— PROBLEM —
What number of lines in the entries hold the string "Hinc"? Answer with it alone.

▼

(* ===== verification/ServerAnswers.v ===== *)
(** * The answers of the PostgreSQL server (src/server.rs)

    The response of a merge passes the validation of the client that gets it,
    and a page that promises more leaves a quota of cells fewer to tell. *)
From S2P Require Import Prelude RustStd Error Schema Crdt Lww Payload Policy Explain Replica.
From S2P Require Import State Feed Merge MergeTheorems FeedTheorems.
From S2P Require Import Client ClientFacts ClientProgress SyncServer.
From S2P Require Import Postgres Server ServerFacts ServerRun ServerFeed ServerInv ServerSession.

Section answers.
Context `{!Pg_externals, !SerdeJson, !StrDebug}.
Variable (t : TableDef).

(** Random identifiers are identifiers - a UUID has 36 characters -, as long
    as there are new ones: 122 of their bits are random. *)
Definition UUIDS : N := (2 ^ 122)%N.
Definition uuids_identify : Prop := ∀ n, (n < UUIDS)%N → identifier_ok (gen_random_uuid n).
(** The token a device holds. *)
Definition token_sound (tenant device : string) (db : PgDb) : Prop :=
  ∀ l, pg_leases db !! (tenant, device, crdt_table t) = Some l → identifier_ok (ls_token l).

Section run.
Context {security : SyncSecurity} {p : SyncPayload} {device tenant : string} {db : PgDb}.
Context {outs : list CellOutcome} {db2 : PgDb} {epoch : string} {pg : feed_page}.
Context {r : SyncPayload} {db' : PgDb}.
Context (Hrun : server_run t security p device tenant db outs db2 epoch pg r db').
Context (Hfinite : json_finite) (Hwf : tenant_wf t tenant db).

Abbreviation log' := (tenant_log tenant db').
Abbreviation start := (effective_of (p := p) (r := r)).

Lemma srun_changes : changes r = row_changes (fp_rows pg).
Proof. apply (vr_response _ _ _ _ _ _ _ _ _ _ _ _ Hrun). Qed.

Lemma srun_page_exact k c :
  (k, c) ∈ payload_writes r ↔
  ∃ row, log' !! k = Some row ∧ c = pg_column row ∧ (start < lr_seq row ≤ cursor r)%Z.
Proof.
  rewrite (feed_exact log' start pg (srun_numbered t Hrun Hwf) (srun_page t Hrun) r k c srun_changes).
  by rewrite (srun_cursor t Hrun).
Qed.

Lemma srun_nonempty : Forall (λ row, columns row ≠ ∅) (changes r).
Proof.
  rewrite srun_changes.
  destruct (feed_split log' start pg (srun_page t Hrun)) as (taken & rest & _ & -> & _).
  apply grouped_rows_nonempty.
Qed.

Lemma srun_rows_wf : Forall (row_wf t) (changes r).
Proof.
  pose proof srun_nonempty as Hne. rewrite list.Forall_forall in Hne |- *. intros row Hrow.
  assert (∀ name c, columns row !! name = Some c →
    identifier_ok (todo_id row) ∧ cell_wf t name c) as Hcells.
  { intros name c Hc. assert (((todo_id row, name), c) ∈ payload_writes r) as Hin.
    { apply elem_of_payload_writes. by exists row. }
    apply srun_page_exact in Hin as (lrow & Hk & -> & _).
    apply (tw_cells _ _ _ (srun_wf t Hrun Hfinite Hwf) _ _ Hk). }
  pose proof (Hne row Hrow) as Hcols. split_and!; [|done|by intros; apply Hcells].
  apply map_choose in Hcols as (name & c & Hc). by eapply Hcells.
Qed.

Lemma srun_rejected x :
  x ∈ rejections r →
  ∃ w, w ∈ payload_writes p ∧
    cell_outcome security (server_context t tenant device) (tenant_cells tenant db !! w.1) w
      = Ok (OReject x).
Proof.
  rewrite (srun_rejections t Hrun). intros (w & Hin & Hout)%(decide_all_rejected _ _ _ _ _ _ (srun_decided t Hrun)).
  by exists w.
Qed.

Lemma srun_rejections_wf : Forall (rejection_wf t) (rejections r).
Proof.
  rewrite list.Forall_forall. intros x ([k c] & Hin & Hx)%srun_rejected.
  apply cell_outcome_rejected in Hx as (H1' & H2' & H3' & H4' & Hid & Hm & Hr).
  unfold rejection_wf. rewrite H1', H2', H3', H4'. split_and!; try done.
  eapply (payload_write_wf p t); [apply (vr_request _ _ _ _ _ _ _ _ _ _ _ _ Hrun)|done].
Qed.

Lemma srun_token_ok token :
  uuids_identify → (pg_uuids db + 2 ≤ UUIDS)%N → token_sound tenant device db →
  cursor_token r = Some token → identifier_ok token.
Proof.
  intros Huuid Hleft Htoken Htok.
  destruct (srun_tables t Hrun) as (_ & _ & _ & _ & _ & _ & _ & _ & tok & n & Htok' & _ & _ & _ & Hcase).
  rewrite Htok in Htok'. injection Htok' as <-.
  destruct (pg_leases db !! _) as [l|] eqn:Hl; [|subst; apply Huuid; lia].
  case_decide; subst; [by apply Htoken|apply Huuid; lia].
Qed.

(** ** The response is valid *)
Lemma srun_response_wf :
  uuids_identify → (pg_uuids db + 2 ≤ UUIDS)%N → token_sound tenant device db → epoch_drawn db →
  server_response_wf r t.
Proof.
  intros Huuid Hleft Htoken Hdrawn.
  pose proof (vr_request _ _ _ _ _ _ _ _ _ _ _ _ Hrun) as Hreq. pose proof (cr_payload _ _ _ Hreq) as Hp.
  pose proof (vr_response _ _ _ _ _ _ _ _ _ _ _ _ Hrun) as (Hv & Hf & Hsrc & Hl & Hch & _ & He).
  pose proof (feed_cells_bound log' start pg (srun_page t Hrun) r Hch) as Hcells.
  pose proof (length_rows_total _ srun_nonempty) as Hrows.
  pose proof (vr_next _ _ _ _ _ _ _ _ _ _ _ _ Hrun) as Hnext.
  split.
  - split; rewrite ?Hv, ?Hf, ?Hsrc, ?Hl; try done.
    + apply (wf_version _ _ Hp).
    + apply (validate_identifier_ok ""). reflexivity.
    + pose proof (srun_cursor_bounds t Hrun Hwf) as (Hb & _).
      pose proof (srun_effective_bounds t Hrun). lia.
    + intros v Htok. by apply srun_token_ok.
    + rewrite He. intros v [= <-].
      destruct (Hdrawn epoch (vr_epoch _ _ _ _ _ _ _ _ _ _ _ _ Hrun)) as (n & -> & Hn). apply Huuid. lia.
    + unfold MAX_RESPONSE_CELLS, MAX_PAYLOAD_ROWS in *. lia.
    + pose proof (length_rejections _ _ _ _ _ (srun_decided t Hrun)) as Hlen.
      rewrite length_payload_writes in Hlen. rewrite (srun_rejections t Hrun).
      pose proof (wf_cell_count _ _ Hp). lia.
    + rewrite Hch, row_changes_ids. apply NoDup_bt_keys.
    + exact srun_rows_wf.
    + unfold MAX_RESPONSE_CELLS, MAX_PAYLOAD_CELLS in *. lia.
    + exact srun_rejections_wf.
  - done.
  - intros row name c Hrow Hc.
    assert (((todo_id row, name), c) ∈ payload_writes r) as Hin
      by (apply elem_of_payload_writes; by exists row).
    apply srun_page_exact in Hin as (lrow & Hk & -> & _).
    apply (tw_clocks _ _ _ (srun_wf t Hrun Hfinite Hwf)) in Hk.
    destruct (srun_tables t Hrun) as (_ & _ & Hclock & _). rewrite Hclock in Hk. simpl. lia.
  - intros x ([k c] & Hin & Hx)%srun_rejected.
    apply cell_outcome_rejected in Hx as (_ & _ & _ & -> & _).
    destruct (request_write_clock _ _ _ _ _ Hreq Hin) as [_ Hc].
    rewrite Hl. unfold next_clock. simpl in *. lia.
Qed.
End run.

(** ** How far a page brings a device *)

(** A request of a device that stands at [z], as far as its lease is
    concerned. *)
Definition position_payload (z : CursorRow) : SyncPayload :=
  {| protocol_version := PROTOCOL_VERSION; schema_fingerprint := 0; source_device_id := "";
     source_lamport := 0; changes := []; cursor := cu_cursor z; has_more := false;
     cursor_reset := false; cursor_token := cu_token z; server_epoch := cu_epoch z;
     rejections := [] |}.
Lemma position_lease p m e lease :
  protocol_version p = PROTOCOL_VERSION →
  lease_is_valid p m e lease = lease_is_valid (position_payload (payload_position p)) m e lease.
Proof. intros Hv. unfold lease_is_valid. by rewrite Hv. Qed.

(** The cursor a page starts from, and what is numbered above it. *)
Definition pg_effective (tenant device : string) (db : PgDb) (z : CursorRow) : Z :=
  if lease_is_valid (position_payload z) (max_seq (tenant_log tenant db)) (default "" (pg_epoch db))
       (pg_leases db !! (tenant, device, crdt_table t))
  then cu_cursor z else 0%Z.
Definition pg_untold (tenant : string) (db : PgDb) (device : string) (z : CursorRow) : nat :=
  length (feed_all (tenant_log tenant db) (pg_effective tenant device db z)).

Lemma feed_all_bound log z (keys : list (string * string)) :
  (∀ k row, log !! k = Some row → (z < lr_seq row)%Z → k ∈ keys) →
  (length (feed_all log z) ≤ length keys)%nat.
Proof.
  intros Hin. rewrite <-(length_fmap fst). apply submseteq_length, NoDup_submseteq; [apply feed_all_keys|].
  intros k ([k' row] & -> & [Hk Hlt]%elem_of_feed_all)%list_elem_of_fmap. by eapply Hin.
Qed.

(** The bytes a cell takes in a page ([feed_cell_bytes]). *)
Definition feed_cell_le (bound : N) (k : string * string) (c : CrdtColumn) : Prop :=
  ∀ n, feed_cell_bytes k c = Ok n → (n ≤ bound)%N.

(** A page that stopped early is full. *)
Lemma fill_feed_full bound quota l p pg :
  (quota ≤ MAX_RESPONSE_CELLS)%N → (quota * bound ≤ MAX_RESPONSE_BYTES)%N →
  (∀ e, e ∈ l → feed_cell_le bound e.1 (pg_column e.2)) →
  (fp_bytes p ≤ fp_included p * bound)%N → fp_has_more p = false →
  fill_feed l p = Ok pg → fp_has_more pg = true → (quota ≤ fp_included pg)%N.
Proof.
  intros Hq Hqb. revert p. induction l as [|[k row] l IH]; intros p Hl Hp Hno.
  { intros [= ->]. by rewrite Hno. }
  cbn [fill_feed]. intros (c & [_ ->]%decode_log_inv & (bytes & Hbytes & Hif)%bind_ok)%bind_ok Hmore.
  pose proof (Hl (k, row) ltac:(by left) bytes Hbytes) as Hc.
  destruct (_ || _) eqn:Hguard.
  - injection Hif as <-. apply orb_true_iff in Hguard as [Hg%N.leb_le|Hg]; [simpl; lia|].
    apply andb_true_iff in Hg as [_ Hg%N.ltb_lt]. simpl. nia.
  - eapply IH; [| | |exact Hif|done]; [|simpl; nia|done]. intros e He. apply Hl. by right.
Qed.

Section progress.
Context {security : SyncSecurity} {p : SyncPayload} {device tenant : string} {db : PgDb}.
Context {outs : list CellOutcome} {db2 : PgDb} {epoch : string} {pg : feed_page}.
Context {r : SyncPayload} {db' : PgDb}.
Context (Hrun : server_run t security p device tenant db outs db2 epoch pg r db').
Context (Hwf : tenant_wf t tenant db) (Hversion : protocol_version p = PROTOCOL_VERSION).

Abbreviation log := (tenant_log tenant db).
Abbreviation log' := (tenant_log tenant db').
Abbreviation start := (effective_of (p := p) (r := r)).

Lemma srun_start : start = pg_effective tenant device db (payload_position p).
Proof.
  rewrite (srun_effective t Hrun). unfold pg_effective.
  destruct (srun_tables t Hrun) as (_ & _ & _ & _ & _ & _ & _ & <- & _).
  rewrite (vr_epoch _ _ _ _ _ _ _ _ _ _ _ _ Hrun), <-position_lease by done.
  pose proof (srun_max t Hrun Hwf) as Hmax. unfold lease_is_valid. cbn [default].
  destruct (pg_leases db !! _) as [l|] eqn:Hl; [|done]. apply (tw_leases _ _ _ Hwf) in Hl.
  destruct (Z.leb_spec (cursor p) (ls_max_issued l)); [|by rewrite !andb_false_r].
  by rewrite !(proj2 (Z.leb_le _ _)) by lia.
Qed.

(** The device itself adds at most what it sends. *)
Lemma srun_untold :
  (length (feed_all log' start) ≤ pg_untold tenant db device (payload_position p)
     + total_cells (changes p))%nat.
Proof.
  unfold pg_untold. rewrite <-srun_start, <-length_payload_writes.
  rewrite <-(length_fmap fst (payload_writes p)), <-(length_fmap fst (feed_all log _)), <-length_app.
  apply feed_all_bound. intros k row Hk Hlt. apply elem_of_app.
  destruct (srun_tables t Hrun) as (Hlog & _). rewrite Hlog in Hk.
  apply log_after_cases in Hk as [(i & w & Hi%list_elem_of_lookup_2 & <- & _)|[_ Hk]].
  - right. apply list_elem_of_fmap_2. eapply elem_of_sublist; [exact Hi|apply (srun_sublist t Hrun)].
  - left. change k with (k, row).1. apply list_elem_of_fmap_2. by apply elem_of_feed_all.
Qed.

(** The lease it is given makes the cursor good for the next page. *)
Lemma srun_leased : pg_effective tenant device db' (payload_position r) = cursor r.
Proof.
  unfold pg_effective.
  destruct (srun_tables t Hrun) as (_ & _ & _ & _ & He & _ & _ & _ & token & n & Htok & _ & _ & Hl & _).
  rewrite He, Hl, lookup_insert_eq. cbn [default].
  pose proof (vr_response _ _ _ _ _ _ _ _ _ _ _ _ Hrun) as (_ & _ & _ & _ & _ & _ & Hepoch).
  destruct (srun_cursor_bounds t Hrun Hwf) as (Hb & _).
  unfold lease_is_valid. cbn [cursor cursor_token server_epoch protocol_version position_payload
    payload_position cu_cursor cu_token cu_epoch ls_max_issued ls_token ls_epoch].
  rewrite Htok, Hepoch, !bool_decide_true by done.
  rewrite (proj2 (Z.leb_le _ _)) by lia.
  rewrite (proj2 (Z.leb_le _ _)) by (destruct (pg_leases db !! _); lia).
  by destruct (cursor r =? 0)%Z.
Qed.

Lemma srun_progress bound quota :
  (quota ≤ MAX_RESPONSE_CELLS)%N → (quota * bound ≤ MAX_RESPONSE_BYTES)%N →
  (∀ k row, log' !! k = Some row → feed_cell_le bound k (pg_column row)) → has_more r = true →
  (pg_untold tenant db' device (payload_position r) + N.to_nat quota
   ≤ pg_untold tenant db device (payload_position p) + total_cells (changes p))%nat.
Proof.
  intros Hq Hqb Hsmall Hmore. pose proof srun_untold as Hle.
  pose proof (srun_page t Hrun) as Hpg. pose proof (srun_numbered t Hrun Hwf) as Hnum.
  pose proof (vr_response _ _ _ _ _ _ _ _ _ _ _ _ Hrun) as (_ & _ & _ & _ & _ & Hm & _).
  rewrite Hm in Hmore.
  destruct (feed_split log' start pg Hpg) as (taken & rest & Hsplit & _ & Hinc & _ & _ & _ & Hcur).
  destruct (feed_cut log' start Hnum taken rest Hsplit) as (Htaken & _ & _). rewrite <-Hcur in Htaken.
  assert (cursor r = fp_cursor pg) as Hc
    by (rewrite (srun_cursor t Hrun); unfold feed_next; by rewrite Hmore).
  assert (quota ≤ N.of_nat (length taken))%N as Hfull.
  { rewrite <-Hinc.
    apply (fill_feed_full bound quota (select_feed log' start) (start_feed start));
      [done|done| |simpl; lia|done|exact Hpg|done].
    intros [k row] He. apply (Hsmall k). unfold select_feed in He. fold (feed_all log' start) in He.
    apply (elem_of_feed_all log' start). by apply elem_of_take in He as (i & He%list_elem_of_lookup_2 & _). }
  unfold pg_untold at 1. rewrite srun_leased.
  assert (length (feed_all log' (cursor r)) ≤ length rest)%nat as Hrest.
  { rewrite <-(length_fmap fst rest). apply feed_all_bound. intros k row Hk Hlt.
    pose proof (srun_cursor_bounds t Hrun Hwf) as (Hb & _).
    assert ((k, row) ∈ feed_all log' start) as Hin by (apply elem_of_feed_all; split; [done|lia]).
    rewrite Hsplit in Hin. apply elem_of_app in Hin as [Hin|Hin].
    - specialize (Htaken _ Hin). simpl in Htaken. lia.
    - by apply (list_elem_of_fmap_2 fst) in Hin. }
  rewrite Hsplit, length_app in Hle. lia.
Qed.
End progress.
End answers.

▲

— RESPONSE AREA —
2